Stored data entries:
%%
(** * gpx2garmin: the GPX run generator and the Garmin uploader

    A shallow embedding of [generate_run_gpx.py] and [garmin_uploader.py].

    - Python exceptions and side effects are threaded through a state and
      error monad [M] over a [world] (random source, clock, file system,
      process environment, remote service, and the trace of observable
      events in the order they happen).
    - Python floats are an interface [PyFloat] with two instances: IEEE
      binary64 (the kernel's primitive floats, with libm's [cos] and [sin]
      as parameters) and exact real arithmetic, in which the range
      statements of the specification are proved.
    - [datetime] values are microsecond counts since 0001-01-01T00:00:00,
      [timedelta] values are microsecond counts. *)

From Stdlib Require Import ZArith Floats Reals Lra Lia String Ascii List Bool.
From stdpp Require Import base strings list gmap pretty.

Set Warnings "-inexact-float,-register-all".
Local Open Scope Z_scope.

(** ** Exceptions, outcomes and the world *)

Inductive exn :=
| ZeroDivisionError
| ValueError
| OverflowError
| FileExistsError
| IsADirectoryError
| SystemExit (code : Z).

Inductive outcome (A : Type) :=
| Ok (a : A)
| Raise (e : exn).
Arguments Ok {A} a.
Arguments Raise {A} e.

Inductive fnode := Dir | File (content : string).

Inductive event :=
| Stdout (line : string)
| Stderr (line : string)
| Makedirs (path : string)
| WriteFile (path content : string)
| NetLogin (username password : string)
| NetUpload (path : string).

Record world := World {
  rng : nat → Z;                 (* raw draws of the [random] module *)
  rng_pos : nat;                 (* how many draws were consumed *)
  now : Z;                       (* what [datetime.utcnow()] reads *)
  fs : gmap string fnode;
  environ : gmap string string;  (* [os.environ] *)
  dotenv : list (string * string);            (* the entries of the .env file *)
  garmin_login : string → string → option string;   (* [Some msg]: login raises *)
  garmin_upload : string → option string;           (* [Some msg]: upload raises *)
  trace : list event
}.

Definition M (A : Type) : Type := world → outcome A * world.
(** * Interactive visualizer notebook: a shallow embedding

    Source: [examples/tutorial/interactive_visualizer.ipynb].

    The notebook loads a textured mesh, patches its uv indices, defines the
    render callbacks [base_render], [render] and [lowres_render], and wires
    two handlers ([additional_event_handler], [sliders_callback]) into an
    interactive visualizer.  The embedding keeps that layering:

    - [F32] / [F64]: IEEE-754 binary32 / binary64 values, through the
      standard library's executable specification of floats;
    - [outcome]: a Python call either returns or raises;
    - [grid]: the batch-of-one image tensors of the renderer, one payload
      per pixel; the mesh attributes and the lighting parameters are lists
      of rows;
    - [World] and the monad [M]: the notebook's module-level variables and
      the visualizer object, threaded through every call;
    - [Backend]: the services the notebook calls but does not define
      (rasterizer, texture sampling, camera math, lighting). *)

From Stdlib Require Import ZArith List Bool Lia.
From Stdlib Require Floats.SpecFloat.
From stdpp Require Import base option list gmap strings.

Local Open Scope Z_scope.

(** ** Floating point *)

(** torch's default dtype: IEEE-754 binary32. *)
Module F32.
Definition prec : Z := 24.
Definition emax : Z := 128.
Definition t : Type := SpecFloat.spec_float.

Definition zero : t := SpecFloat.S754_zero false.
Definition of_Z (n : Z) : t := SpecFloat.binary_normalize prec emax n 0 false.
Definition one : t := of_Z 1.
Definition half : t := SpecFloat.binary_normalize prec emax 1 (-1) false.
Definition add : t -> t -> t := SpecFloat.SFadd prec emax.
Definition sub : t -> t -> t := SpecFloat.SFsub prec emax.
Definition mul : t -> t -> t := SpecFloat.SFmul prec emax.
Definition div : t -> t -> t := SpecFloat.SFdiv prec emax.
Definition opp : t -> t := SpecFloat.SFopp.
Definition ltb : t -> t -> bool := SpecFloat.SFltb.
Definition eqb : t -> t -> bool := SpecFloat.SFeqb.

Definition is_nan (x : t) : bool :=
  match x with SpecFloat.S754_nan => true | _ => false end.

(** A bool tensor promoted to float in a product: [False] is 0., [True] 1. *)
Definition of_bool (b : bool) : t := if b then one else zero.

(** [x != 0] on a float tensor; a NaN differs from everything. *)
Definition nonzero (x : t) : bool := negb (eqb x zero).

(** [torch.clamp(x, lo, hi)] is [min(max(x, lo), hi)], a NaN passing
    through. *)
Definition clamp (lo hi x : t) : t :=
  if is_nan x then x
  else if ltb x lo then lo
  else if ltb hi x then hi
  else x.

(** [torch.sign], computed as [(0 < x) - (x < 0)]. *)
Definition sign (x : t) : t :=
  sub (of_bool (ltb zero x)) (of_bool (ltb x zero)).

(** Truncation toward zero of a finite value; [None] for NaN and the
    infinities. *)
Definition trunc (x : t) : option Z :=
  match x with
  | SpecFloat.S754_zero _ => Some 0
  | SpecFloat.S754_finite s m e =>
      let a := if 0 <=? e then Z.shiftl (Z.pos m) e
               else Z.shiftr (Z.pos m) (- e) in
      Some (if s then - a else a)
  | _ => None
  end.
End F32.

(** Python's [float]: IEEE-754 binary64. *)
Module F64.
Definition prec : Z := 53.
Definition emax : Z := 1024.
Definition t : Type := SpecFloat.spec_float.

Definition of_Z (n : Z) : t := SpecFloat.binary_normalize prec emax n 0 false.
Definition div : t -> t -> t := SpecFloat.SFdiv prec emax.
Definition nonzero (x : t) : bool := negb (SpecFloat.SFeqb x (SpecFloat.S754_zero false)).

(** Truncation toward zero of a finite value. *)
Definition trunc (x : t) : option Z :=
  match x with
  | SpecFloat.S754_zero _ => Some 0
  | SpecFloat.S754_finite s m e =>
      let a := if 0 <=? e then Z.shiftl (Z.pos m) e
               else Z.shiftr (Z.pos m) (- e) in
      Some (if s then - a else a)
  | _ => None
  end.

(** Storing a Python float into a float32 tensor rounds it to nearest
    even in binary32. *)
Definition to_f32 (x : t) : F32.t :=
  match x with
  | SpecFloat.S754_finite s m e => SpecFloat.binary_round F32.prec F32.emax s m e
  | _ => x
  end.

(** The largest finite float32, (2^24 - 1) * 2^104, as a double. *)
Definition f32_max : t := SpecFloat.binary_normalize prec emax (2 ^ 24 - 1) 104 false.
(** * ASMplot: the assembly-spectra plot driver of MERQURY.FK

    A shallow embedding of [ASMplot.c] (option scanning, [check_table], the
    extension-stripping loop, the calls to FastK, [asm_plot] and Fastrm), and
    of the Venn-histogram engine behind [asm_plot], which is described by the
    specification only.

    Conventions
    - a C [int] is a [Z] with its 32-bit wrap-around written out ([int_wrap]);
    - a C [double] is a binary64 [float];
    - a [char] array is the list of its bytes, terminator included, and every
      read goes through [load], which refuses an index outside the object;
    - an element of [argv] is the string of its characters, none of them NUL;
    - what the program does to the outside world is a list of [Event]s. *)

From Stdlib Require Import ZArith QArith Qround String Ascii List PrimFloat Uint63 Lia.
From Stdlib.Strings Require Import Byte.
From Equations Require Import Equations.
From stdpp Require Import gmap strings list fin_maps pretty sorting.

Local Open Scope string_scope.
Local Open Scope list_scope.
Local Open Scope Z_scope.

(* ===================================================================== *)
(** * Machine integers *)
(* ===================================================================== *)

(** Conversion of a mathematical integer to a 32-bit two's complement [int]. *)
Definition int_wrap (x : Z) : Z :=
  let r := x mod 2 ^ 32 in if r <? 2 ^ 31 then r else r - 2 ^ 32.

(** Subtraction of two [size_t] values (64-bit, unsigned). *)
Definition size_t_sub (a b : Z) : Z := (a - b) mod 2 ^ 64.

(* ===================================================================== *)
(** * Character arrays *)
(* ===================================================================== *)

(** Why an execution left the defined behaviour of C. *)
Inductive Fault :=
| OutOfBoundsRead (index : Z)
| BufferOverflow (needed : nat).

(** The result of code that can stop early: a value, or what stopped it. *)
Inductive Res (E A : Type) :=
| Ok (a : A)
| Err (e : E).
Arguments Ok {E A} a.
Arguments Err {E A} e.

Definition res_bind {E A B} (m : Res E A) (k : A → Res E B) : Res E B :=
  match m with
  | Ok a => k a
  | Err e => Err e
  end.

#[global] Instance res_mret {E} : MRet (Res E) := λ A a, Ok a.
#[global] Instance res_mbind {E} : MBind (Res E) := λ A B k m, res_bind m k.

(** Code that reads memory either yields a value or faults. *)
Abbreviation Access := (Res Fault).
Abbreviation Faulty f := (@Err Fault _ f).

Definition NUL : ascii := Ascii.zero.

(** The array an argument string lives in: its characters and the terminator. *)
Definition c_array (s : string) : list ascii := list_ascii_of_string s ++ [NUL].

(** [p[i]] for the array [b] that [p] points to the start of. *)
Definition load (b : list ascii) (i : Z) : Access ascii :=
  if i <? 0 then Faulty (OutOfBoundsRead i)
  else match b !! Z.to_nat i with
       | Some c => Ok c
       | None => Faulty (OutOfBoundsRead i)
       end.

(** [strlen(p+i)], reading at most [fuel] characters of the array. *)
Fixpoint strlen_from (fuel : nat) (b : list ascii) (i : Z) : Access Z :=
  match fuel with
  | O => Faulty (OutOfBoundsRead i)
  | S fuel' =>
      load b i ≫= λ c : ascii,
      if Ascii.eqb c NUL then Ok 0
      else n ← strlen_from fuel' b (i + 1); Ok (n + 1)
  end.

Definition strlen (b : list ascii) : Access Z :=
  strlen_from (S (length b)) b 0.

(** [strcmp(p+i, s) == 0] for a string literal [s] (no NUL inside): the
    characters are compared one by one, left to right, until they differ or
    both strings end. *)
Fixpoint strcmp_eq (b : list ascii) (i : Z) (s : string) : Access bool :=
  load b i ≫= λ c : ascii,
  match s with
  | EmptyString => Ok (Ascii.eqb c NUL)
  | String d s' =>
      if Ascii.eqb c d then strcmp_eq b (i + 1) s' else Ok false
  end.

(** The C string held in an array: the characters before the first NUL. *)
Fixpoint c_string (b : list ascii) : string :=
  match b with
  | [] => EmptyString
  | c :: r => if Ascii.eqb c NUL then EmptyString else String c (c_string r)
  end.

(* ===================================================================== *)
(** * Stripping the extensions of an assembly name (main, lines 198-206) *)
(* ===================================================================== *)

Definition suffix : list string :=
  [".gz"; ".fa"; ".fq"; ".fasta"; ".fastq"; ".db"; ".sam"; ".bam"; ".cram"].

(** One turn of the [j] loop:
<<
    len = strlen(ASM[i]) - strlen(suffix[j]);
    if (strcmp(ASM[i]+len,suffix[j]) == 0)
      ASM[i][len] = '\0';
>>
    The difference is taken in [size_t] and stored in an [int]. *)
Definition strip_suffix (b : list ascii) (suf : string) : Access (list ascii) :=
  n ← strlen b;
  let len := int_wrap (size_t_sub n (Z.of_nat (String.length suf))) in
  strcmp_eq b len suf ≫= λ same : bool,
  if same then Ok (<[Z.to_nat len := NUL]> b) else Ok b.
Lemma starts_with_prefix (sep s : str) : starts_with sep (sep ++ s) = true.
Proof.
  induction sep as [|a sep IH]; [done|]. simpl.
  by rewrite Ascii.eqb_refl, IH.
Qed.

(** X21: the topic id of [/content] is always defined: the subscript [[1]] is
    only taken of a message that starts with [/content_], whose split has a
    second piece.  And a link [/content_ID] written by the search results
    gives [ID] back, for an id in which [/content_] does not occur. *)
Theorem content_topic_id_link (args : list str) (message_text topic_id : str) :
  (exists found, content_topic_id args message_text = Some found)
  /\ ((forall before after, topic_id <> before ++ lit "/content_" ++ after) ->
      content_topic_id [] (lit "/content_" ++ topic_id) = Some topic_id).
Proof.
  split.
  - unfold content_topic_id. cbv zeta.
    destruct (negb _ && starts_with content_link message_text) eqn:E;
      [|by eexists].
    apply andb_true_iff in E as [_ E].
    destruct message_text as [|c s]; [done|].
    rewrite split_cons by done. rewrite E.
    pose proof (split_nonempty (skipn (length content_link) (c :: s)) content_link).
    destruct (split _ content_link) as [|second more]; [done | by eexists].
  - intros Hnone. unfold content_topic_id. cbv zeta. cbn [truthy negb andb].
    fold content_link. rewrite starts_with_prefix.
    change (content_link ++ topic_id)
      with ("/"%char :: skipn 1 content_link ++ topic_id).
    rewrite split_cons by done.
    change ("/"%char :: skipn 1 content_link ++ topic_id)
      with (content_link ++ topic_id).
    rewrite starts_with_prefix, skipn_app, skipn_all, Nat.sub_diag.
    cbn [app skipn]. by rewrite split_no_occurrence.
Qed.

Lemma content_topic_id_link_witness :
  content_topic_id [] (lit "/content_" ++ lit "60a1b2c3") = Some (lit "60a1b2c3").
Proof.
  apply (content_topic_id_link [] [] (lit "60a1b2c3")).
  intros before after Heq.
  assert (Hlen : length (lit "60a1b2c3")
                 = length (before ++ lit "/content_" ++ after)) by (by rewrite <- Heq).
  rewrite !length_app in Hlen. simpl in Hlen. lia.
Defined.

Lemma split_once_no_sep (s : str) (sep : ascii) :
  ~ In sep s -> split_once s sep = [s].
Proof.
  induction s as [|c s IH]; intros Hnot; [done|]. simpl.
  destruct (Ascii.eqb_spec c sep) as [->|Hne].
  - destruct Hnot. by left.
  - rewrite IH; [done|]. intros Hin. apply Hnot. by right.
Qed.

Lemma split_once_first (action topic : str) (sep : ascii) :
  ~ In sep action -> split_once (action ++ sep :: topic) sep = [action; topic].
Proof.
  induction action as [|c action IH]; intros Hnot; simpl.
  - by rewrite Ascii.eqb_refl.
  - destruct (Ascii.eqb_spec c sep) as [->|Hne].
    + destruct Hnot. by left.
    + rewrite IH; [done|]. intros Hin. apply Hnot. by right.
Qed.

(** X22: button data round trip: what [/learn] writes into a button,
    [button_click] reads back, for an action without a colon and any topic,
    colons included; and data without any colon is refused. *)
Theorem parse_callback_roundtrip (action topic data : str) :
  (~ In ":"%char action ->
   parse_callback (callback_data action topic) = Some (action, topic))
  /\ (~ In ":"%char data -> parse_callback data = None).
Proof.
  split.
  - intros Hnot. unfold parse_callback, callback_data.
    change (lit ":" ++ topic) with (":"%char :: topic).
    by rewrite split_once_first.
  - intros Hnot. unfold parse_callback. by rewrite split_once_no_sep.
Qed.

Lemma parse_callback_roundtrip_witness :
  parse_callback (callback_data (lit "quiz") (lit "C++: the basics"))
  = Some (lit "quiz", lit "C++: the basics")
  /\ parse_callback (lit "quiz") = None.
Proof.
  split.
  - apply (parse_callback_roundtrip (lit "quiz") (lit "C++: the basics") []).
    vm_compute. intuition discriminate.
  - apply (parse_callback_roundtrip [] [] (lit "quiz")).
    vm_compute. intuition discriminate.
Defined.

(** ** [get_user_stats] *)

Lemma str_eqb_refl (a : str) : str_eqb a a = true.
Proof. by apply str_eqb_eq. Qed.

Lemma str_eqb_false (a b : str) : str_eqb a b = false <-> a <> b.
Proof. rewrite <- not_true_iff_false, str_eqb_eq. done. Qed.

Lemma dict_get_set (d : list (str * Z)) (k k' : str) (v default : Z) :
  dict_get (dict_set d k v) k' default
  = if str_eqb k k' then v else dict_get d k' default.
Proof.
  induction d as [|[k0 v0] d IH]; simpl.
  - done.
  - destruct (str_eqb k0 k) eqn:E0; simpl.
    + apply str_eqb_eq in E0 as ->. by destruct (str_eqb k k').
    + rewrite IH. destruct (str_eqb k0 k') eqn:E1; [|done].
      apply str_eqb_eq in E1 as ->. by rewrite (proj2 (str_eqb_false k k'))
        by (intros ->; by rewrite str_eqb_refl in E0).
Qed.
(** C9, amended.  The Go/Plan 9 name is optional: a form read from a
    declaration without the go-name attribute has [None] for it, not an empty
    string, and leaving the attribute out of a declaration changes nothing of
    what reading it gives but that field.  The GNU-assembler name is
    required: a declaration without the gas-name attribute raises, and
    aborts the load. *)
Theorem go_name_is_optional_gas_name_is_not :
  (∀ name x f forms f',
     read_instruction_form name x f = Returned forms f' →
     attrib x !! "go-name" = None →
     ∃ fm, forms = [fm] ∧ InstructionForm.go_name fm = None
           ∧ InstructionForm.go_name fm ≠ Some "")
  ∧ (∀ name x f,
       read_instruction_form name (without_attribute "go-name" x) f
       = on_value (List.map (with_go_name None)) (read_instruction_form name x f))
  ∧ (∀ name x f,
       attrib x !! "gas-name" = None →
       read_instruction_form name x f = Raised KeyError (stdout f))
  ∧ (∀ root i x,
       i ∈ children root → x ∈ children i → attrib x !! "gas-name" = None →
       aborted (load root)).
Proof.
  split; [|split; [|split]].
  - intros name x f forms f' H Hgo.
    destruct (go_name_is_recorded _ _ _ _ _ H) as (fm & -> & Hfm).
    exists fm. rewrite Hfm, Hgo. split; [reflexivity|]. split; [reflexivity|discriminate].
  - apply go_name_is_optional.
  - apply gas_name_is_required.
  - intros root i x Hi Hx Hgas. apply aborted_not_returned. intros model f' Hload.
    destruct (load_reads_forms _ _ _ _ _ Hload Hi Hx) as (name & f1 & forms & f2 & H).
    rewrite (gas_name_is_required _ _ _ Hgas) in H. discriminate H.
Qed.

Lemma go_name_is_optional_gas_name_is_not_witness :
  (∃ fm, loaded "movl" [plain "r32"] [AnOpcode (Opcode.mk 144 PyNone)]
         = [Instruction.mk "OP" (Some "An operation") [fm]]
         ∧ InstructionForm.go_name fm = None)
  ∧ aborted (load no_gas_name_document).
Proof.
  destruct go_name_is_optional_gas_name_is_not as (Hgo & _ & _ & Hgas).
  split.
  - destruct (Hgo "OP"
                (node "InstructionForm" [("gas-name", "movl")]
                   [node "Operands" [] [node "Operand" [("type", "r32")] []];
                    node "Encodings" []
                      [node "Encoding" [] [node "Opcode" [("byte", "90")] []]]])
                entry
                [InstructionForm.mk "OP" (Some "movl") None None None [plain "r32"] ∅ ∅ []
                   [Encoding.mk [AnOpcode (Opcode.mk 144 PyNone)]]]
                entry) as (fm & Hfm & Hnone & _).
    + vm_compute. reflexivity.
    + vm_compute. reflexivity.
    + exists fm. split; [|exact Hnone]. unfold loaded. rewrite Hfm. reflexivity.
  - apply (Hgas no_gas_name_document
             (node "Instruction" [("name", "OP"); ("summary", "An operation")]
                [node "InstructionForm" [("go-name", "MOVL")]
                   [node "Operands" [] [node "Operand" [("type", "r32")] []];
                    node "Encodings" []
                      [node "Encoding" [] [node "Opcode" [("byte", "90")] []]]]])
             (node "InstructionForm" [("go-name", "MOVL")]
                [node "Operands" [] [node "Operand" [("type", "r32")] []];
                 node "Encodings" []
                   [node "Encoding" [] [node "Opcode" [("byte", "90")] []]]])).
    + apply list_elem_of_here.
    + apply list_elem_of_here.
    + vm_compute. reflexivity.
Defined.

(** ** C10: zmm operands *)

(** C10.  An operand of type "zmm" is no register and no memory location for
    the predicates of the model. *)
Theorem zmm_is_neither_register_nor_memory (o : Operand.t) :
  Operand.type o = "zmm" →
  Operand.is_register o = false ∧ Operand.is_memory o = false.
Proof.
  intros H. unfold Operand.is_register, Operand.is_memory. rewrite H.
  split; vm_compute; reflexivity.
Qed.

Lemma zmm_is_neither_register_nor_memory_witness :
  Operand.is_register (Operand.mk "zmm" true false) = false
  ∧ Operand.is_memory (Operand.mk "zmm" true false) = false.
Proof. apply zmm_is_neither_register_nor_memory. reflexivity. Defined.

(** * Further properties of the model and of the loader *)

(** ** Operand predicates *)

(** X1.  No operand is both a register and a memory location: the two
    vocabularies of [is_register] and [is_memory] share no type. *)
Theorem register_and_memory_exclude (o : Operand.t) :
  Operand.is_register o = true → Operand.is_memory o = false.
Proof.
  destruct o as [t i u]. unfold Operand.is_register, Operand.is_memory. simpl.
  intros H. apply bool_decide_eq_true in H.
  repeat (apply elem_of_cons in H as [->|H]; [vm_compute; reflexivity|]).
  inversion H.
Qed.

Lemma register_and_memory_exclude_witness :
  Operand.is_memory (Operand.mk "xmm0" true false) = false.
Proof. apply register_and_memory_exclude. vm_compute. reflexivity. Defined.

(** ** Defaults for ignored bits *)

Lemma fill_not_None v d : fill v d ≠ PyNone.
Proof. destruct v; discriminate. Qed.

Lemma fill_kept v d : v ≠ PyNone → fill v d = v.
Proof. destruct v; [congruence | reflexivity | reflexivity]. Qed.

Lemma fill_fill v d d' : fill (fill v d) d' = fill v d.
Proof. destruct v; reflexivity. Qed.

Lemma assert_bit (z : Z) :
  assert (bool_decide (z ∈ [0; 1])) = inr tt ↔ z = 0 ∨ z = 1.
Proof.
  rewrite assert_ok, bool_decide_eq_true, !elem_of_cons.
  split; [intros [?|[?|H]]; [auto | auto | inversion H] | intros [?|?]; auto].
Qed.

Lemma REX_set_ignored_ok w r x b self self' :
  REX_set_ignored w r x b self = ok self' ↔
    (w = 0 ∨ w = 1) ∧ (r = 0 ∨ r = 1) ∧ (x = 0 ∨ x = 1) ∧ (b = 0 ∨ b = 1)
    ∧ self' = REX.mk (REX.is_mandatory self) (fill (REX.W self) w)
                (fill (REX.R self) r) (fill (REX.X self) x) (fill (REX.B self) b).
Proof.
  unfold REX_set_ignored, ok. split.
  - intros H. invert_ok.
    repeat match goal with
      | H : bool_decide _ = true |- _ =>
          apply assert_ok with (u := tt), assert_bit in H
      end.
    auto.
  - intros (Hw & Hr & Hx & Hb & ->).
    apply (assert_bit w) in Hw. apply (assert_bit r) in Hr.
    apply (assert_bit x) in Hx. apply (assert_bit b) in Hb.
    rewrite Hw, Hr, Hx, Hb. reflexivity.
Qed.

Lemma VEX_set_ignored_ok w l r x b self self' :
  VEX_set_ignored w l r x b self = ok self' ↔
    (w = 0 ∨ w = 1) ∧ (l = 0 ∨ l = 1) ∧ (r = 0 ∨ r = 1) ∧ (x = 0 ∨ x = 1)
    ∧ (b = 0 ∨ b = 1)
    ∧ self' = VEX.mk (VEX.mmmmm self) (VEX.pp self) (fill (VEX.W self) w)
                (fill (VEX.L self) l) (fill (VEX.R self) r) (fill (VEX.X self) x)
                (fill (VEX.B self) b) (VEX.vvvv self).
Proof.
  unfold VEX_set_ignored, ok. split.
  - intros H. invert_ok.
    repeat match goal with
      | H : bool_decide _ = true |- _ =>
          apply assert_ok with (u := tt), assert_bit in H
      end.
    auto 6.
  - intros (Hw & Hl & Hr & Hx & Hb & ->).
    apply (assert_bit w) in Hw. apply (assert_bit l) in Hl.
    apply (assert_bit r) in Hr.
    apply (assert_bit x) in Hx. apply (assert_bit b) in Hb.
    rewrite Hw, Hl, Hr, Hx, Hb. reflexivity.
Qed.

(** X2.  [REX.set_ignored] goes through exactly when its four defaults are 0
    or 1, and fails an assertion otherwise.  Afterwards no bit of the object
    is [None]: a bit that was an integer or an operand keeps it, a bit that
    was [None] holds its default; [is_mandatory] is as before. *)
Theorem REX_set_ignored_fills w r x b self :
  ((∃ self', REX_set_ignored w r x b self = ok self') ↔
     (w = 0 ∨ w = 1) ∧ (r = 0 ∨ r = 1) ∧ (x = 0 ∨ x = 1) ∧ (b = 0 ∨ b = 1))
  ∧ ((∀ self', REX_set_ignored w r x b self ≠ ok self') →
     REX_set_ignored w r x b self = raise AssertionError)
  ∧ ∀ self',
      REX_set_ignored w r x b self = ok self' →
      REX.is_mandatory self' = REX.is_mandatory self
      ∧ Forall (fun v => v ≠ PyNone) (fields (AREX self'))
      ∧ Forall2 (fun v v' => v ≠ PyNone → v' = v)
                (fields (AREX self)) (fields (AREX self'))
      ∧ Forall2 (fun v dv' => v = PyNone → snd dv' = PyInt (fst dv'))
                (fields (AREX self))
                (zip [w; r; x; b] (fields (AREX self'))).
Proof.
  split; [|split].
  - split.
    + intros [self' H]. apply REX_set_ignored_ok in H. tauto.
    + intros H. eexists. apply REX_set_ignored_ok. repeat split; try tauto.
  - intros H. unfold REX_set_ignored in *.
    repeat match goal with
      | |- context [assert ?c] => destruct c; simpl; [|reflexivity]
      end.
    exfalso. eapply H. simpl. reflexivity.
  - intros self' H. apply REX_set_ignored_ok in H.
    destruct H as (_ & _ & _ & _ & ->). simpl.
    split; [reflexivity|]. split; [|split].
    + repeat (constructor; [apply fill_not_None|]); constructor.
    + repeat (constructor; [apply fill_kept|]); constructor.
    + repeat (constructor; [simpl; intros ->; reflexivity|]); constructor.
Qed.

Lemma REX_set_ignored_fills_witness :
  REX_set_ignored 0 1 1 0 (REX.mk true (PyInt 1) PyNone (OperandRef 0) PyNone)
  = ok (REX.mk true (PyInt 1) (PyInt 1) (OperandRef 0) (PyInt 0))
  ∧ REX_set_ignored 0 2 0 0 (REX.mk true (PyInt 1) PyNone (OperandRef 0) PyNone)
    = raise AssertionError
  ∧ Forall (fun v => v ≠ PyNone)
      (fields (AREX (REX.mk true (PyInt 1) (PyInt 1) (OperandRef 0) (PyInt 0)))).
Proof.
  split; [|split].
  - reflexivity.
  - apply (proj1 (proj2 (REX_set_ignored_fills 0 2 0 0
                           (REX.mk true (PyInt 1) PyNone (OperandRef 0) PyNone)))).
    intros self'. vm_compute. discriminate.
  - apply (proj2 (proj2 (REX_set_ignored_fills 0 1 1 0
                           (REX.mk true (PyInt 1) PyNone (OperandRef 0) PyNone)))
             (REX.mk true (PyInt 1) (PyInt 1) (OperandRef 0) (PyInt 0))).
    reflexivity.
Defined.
%%
### Task objective
Search the entries for the string "values" and collect each line that has it.

### Written reply
    - [datetime] values are microsecond counts since 0001-01-01T00:00:00,
      [timedelta] values are microsecond counts. *)
    - [F32] / [F64]: IEEE-754 binary32 / binary64 values, through the
(** Subtraction of two [size_t] values (64-bit, unsigned). *)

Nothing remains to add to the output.